**Work order:** The answer must consist of the entire listing, repeated exactly.

**Recorded information:**
(** The gates leave every wire they do not drive alone. *)
Lemma garble_gate_frame aes delta st g st' (i : nat) :
  garble_gate aes delta st g = Ok st' → Z.to_nat (gout g) ≠ i →
  gs_wire0 st' !! i = gs_wire0 st !! i.
Proof.
  assert (∀ (w w' : list Block) o x, vset w o x = Ok w' → Z.to_nat o ≠ i → w' !! i = w !! i)
    as Hset.
  { intros w w' o x. unfold vset. destruct (o <? 0); [done|]. destruct (Z.of_nat (length w) <=? o); [done|]. intros [= <-] Hne.
    by rewrite list_lookup_insert_ne. }
  intros H Hne. unfold garble_gate in H. destruct (type g).
  - bind_inv H. bind_inv H. bind_inv H. injection H as <-. eauto.
  - bind_inv H. bind_inv H. destruct (garble_and _ _ _ _ _) as [[w0 tab] wit].
    bind_inv H. injection H as <-. eauto.
  - bind_inv H. bind_inv H. injection H as <-. eauto.
Qed.

Lemma garble_gates_frame aes delta gs st st' (i : nat) :
  foldM (garble_gate aes delta) st gs = Ok st' →
  Forall (λ g, Z.to_nat (gout g) ≠ i) gs → gs_wire0 st' !! i = gs_wire0 st !! i.
Proof.
  intros H Hf. revert st H. induction Hf as [|g gs Hg Hf IH]; intros st H; cbn in H.
  - by injection H as <-.
  - bind_inv H. rewrite (IH _ H). by eapply garble_gate_frame.
Qed.

(** Reads of the garbler's wires. *)
Lemma output_wire_get c (w : list Block) o : circuit_wf c → Z.of_nat (length w) = n_wires c →
  o ∈ output_wires c → vget w o = Ok (w !!! Z.to_nat o).
Proof.
  intros Hc Hw Ho. pose proof (wf_output_wires c Hc) as Hf. rewrite Forall_forall in Hf.
  specialize (Hf o Ho). apply vget_Ok; [lia|]. apply list_lookup_lookup_total_lt. lia.
Qed.

Lemma input1_wire_get c (w : list Block) i : circuit_wf c → Z.of_nat (length w) = n_wires c →
  i ∈ seqZ 0 (n_input1 c) →
  vget w (u64 (n_input0 c + i)) = Ok (w !!! Z.to_nat (n_input0 c + i)).
Proof.
  intros [] Hw Hi%elem_of_seqZ. unfold u64. rewrite Z.mod_small by lia.
  apply vget_Ok; [lia|]. apply list_lookup_lookup_total_lt. lia.
Qed.

(** ** The Merkle loop ends with a root *)
Lemma hash_pairs_length `{Sha256} l : length (hash_pairs l) = (length l / 2)%nat.
Proof.
  assert (∀ n l, (length l ≤ n)%nat → length (hash_pairs l) = (length l / 2)%nat) as Hn; [|eauto].
  clear l. induction n as [|n IH]; intros [|a [|b l]] Hl; cbn in Hl; try done; try lia.
  cbn [hash_pairs length]. rewrite IH by lia.
  replace (S (S (length l))) with (length l + 1 * 2)%nat by lia. rewrite Nat.div_add; lia.
Qed.

Lemma merkle_step_length `{Sha256} l : l ≠ [] →
  length (merkle_step l) = ((length l + 1) / 2)%nat.
Proof.
  intros Hl. unfold merkle_step. rewrite hash_pairs_length.
  destruct (Nat.odd (length l)) eqn:E.
  - destruct (last l) as [x|] eqn:El; [by rewrite length_app|].
    by apply last_None in El.
  - rewrite <-Nat.negb_even in E. apply negb_false_iff, Nat.even_spec in E as [k Hk]. rewrite Hk.
    rewrite (Nat.mul_comm 2 k), Nat.div_mul, Nat.div_add_l by lia. cbn. lia.
Qed.

Lemma merkle_loop_total `{Sha256} fuel l : l ≠ [] → (length l ≤ fuel)%nat →
  is_Some (merkle_loop fuel l).
Proof.
  revert l. induction fuel as [|fuel IH]; intros [|a [|b l]] Hl Hf; cbn in Hf; try done; try lia.
  cbn [merkle_loop]. pose proof (merkle_step_length (a :: b :: l) Hl) as Hs. cbn [length] in Hs.
  pose proof (Nat.div_mod_eq (S (S (length l)) + 1) 2).
  pose proof (Nat.mod_upper_bound (S (S (length l)) + 1) 2).
  apply IH; [|lia]. intros E. rewrite E in Hs. cbn [length] in Hs. lia.
Qed.

Lemma merkle_root_total `{Sha256} pairs : is_Some (merkle_root_pairs pairs).
Proof.
  unfold merkle_root_pairs. destruct pairs as [|p pairs]; [done|].
  apply merkle_loop_total; [done|]. by rewrite length_fmap.
Qed.

(** ** The garbled circuit *)
Section garbled.
Context {G : Type} `{RandGen G} `{Sha256}.

(** What garbling yields, in terms of the wire labels. *)
Record garbled (c : Circuit) (aes : AES) (gr : GarbleResult) : Prop := {
  gd_delta : block_wf (gr_delta gr) ∧ lsb (gr_delta gr) = true;
  gd_blocks : Forall block_wf (gr_wire0 gr);
  gd_wires : Z.of_nat (length (gr_wire0 gr)) = n_wires c;
  gd_clear : ∀ i b, gr_wire0 gr !! i = Some b →
    (i < Z.to_nat (n_input0 c + n_input1 c))%nat → lsb b = false;
  gd_decode : gr_out_decode gr = (λ o, b2z (lsb (gr_wire0 gr !!! Z.to_nat o))) <$> output_wires c;
  gd_eval : ∀ bits, Z.of_nat (length bits) = n_input0 c + n_input1 c →
    ∃ vals, length vals = length (gr_wire0 gr) ∧
      eval_circuit_plain c (b2z <$> bits)
        = Ok ((λ o, b2z (vals !!! Z.to_nat o)) <$> output_wires c) ∧
      eval_circuit_labels c aes gr (active (gr_delta gr) (gr_wire0 gr) bits)
        = Ok ((λ o, active (gr_delta gr) (gr_wire0 gr) vals !!! Z.to_nat o) <$> output_wires c);
}.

**Answer section:**
(** The gates leave every wire they do not drive alone. *)
Lemma garble_gate_frame aes delta st g st' (i : nat) :
  garble_gate aes delta st g = Ok st' → Z.to_nat (gout g) ≠ i →
  gs_wire0 st' !! i = gs_wire0 st !! i.
Proof.
  assert (∀ (w w' : list Block) o x, vset w o x = Ok w' → Z.to_nat o ≠ i → w' !! i = w !! i)
    as Hset.
  { intros w w' o x. unfold vset. destruct (o <? 0); [done|]. destruct (Z.of_nat (length w) <=? o); [done|]. intros [= <-] Hne.
    by rewrite list_lookup_insert_ne. }
  intros H Hne. unfold garble_gate in H. destruct (type g).
  - bind_inv H. bind_inv H. bind_inv H. injection H as <-. eauto.
  - bind_inv H. bind_inv H. destruct (garble_and _ _ _ _ _) as [[w0 tab] wit].
    bind_inv H. injection H as <-. eauto.
  - bind_inv H. bind_inv H. injection H as <-. eauto.
Qed.

Lemma garble_gates_frame aes delta gs st st' (i : nat) :
  foldM (garble_gate aes delta) st gs = Ok st' →
  Forall (λ g, Z.to_nat (gout g) ≠ i) gs → gs_wire0 st' !! i = gs_wire0 st !! i.
Proof.
  intros H Hf. revert st H. induction Hf as [|g gs Hg Hf IH]; intros st H; cbn in H.
  - by injection H as <-.
  - bind_inv H. rewrite (IH _ H). by eapply garble_gate_frame.
Qed.

(** Reads of the garbler's wires. *)
Lemma output_wire_get c (w : list Block) o : circuit_wf c → Z.of_nat (length w) = n_wires c →
  o ∈ output_wires c → vget w o = Ok (w !!! Z.to_nat o).
Proof.
  intros Hc Hw Ho. pose proof (wf_output_wires c Hc) as Hf. rewrite Forall_forall in Hf.
  specialize (Hf o Ho). apply vget_Ok; [lia|]. apply list_lookup_lookup_total_lt. lia.
Qed.

Lemma input1_wire_get c (w : list Block) i : circuit_wf c → Z.of_nat (length w) = n_wires c →
  i ∈ seqZ 0 (n_input1 c) →
  vget w (u64 (n_input0 c + i)) = Ok (w !!! Z.to_nat (n_input0 c + i)).
Proof.
  intros [] Hw Hi%elem_of_seqZ. unfold u64. rewrite Z.mod_small by lia.
  apply vget_Ok; [lia|]. apply list_lookup_lookup_total_lt. lia.
Qed.

(** ** The Merkle loop ends with a root *)
Lemma hash_pairs_length `{Sha256} l : length (hash_pairs l) = (length l / 2)%nat.
Proof.
  assert (∀ n l, (length l ≤ n)%nat → length (hash_pairs l) = (length l / 2)%nat) as Hn; [|eauto].
  clear l. induction n as [|n IH]; intros [|a [|b l]] Hl; cbn in Hl; try done; try lia.
  cbn [hash_pairs length]. rewrite IH by lia.
  replace (S (S (length l))) with (length l + 1 * 2)%nat by lia. rewrite Nat.div_add; lia.
Qed.

Lemma merkle_step_length `{Sha256} l : l ≠ [] →
  length (merkle_step l) = ((length l + 1) / 2)%nat.
Proof.
  intros Hl. unfold merkle_step. rewrite hash_pairs_length.
  destruct (Nat.odd (length l)) eqn:E.
  - destruct (last l) as [x|] eqn:El; [by rewrite length_app|].
    by apply last_None in El.
  - rewrite <-Nat.negb_even in E. apply negb_false_iff, Nat.even_spec in E as [k Hk]. rewrite Hk.
    rewrite (Nat.mul_comm 2 k), Nat.div_mul, Nat.div_add_l by lia. cbn. lia.
Qed.

Lemma merkle_loop_total `{Sha256} fuel l : l ≠ [] → (length l ≤ fuel)%nat →
  is_Some (merkle_loop fuel l).
Proof.
  revert l. induction fuel as [|fuel IH]; intros [|a [|b l]] Hl Hf; cbn in Hf; try done; try lia.
  cbn [merkle_loop]. pose proof (merkle_step_length (a :: b :: l) Hl) as Hs. cbn [length] in Hs.
  pose proof (Nat.div_mod_eq (S (S (length l)) + 1) 2).
  pose proof (Nat.mod_upper_bound (S (S (length l)) + 1) 2).
  apply IH; [|lia]. intros E. rewrite E in Hs. cbn [length] in Hs. lia.
Qed.

Lemma merkle_root_total `{Sha256} pairs : is_Some (merkle_root_pairs pairs).
Proof.
  unfold merkle_root_pairs. destruct pairs as [|p pairs]; [done|].
  apply merkle_loop_total; [done|]. by rewrite length_fmap.
Qed.

(** ** The garbled circuit *)
Section garbled.
Context {G : Type} `{RandGen G} `{Sha256}.

(** What garbling yields, in terms of the wire labels. *)
Record garbled (c : Circuit) (aes : AES) (gr : GarbleResult) : Prop := {
  gd_delta : block_wf (gr_delta gr) ∧ lsb (gr_delta gr) = true;
  gd_blocks : Forall block_wf (gr_wire0 gr);
  gd_wires : Z.of_nat (length (gr_wire0 gr)) = n_wires c;
  gd_clear : ∀ i b, gr_wire0 gr !! i = Some b →
    (i < Z.to_nat (n_input0 c + n_input1 c))%nat → lsb b = false;
  gd_decode : gr_out_decode gr = (λ o, b2z (lsb (gr_wire0 gr !!! Z.to_nat o))) <$> output_wires c;
  gd_eval : ∀ bits, Z.of_nat (length bits) = n_input0 c + n_input1 c →
    ∃ vals, length vals = length (gr_wire0 gr) ∧
      eval_circuit_plain c (b2z <$> bits)
        = Ok ((λ o, b2z (vals !!! Z.to_nat o)) <$> output_wires c) ∧
      eval_circuit_labels c aes gr (active (gr_delta gr) (gr_wire0 gr) bits)
        = Ok ((λ o, active (gr_delta gr) (gr_wire0 gr) vals !!! Z.to_nat o) <$> output_wires c);
}.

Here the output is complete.